## Your task
From the records below, copy every line that contains the word "default".

## Excerpted data
▼

Definition sock_write_all (b : list Z) : io unit :=
  fun s => match so_writes s with
           | O => (s, Err WriteFailed)
           | S n => ({| so_in := so_in s; so_out := so_out s ++ b; so_writes := n |}, Ok tt)
           end.
Definition read_exact (n : nat) : io (list Z) :=
  fun s => if (length (so_in s) <? n)%nat then ({| so_in := []; so_out := so_out s; so_writes := so_writes s |}, Err ReadFailed)
           else ({| so_in := drop n (so_in s); so_out := so_out s; so_writes := so_writes s |}, Ok (take n (so_in s))).

Definition greeting (p : Socks5Proxy) : list Z :=
  match px_username p with Some _ => [5; 2; 0; 2] | None => [5; 1; 0] end.
(** User name and password with their lengths cut to one byte. *)
Definition auth_request (p : Socks5Proxy) : list Z :=
  let u := default [] (px_username p) in
  let w := default [] (px_password p) in
  [1; zlen u mod 256] ++ u ++ [zlen w mod 256] ++ w.
Definition method_step (p : Socks5Proxy) (m : Z) : io unit :=
  if m =? 0 then io_ret tt
  else if m =? 2 then
    sock_write_all (auth_request p) ;;;
    r <- read_exact 2 ;;
    (if negb (nth 0 r 0 =? 1) || negb (nth 1 r 0 =? 0) then io_fail AuthFailed else io_ret tt)
  else io_fail (UnsupportedMethod m).

Section Target.
Context (v6 : family).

▲

## Task output
  let u := default [] (px_username p) in
  let w := default [] (px_password p) in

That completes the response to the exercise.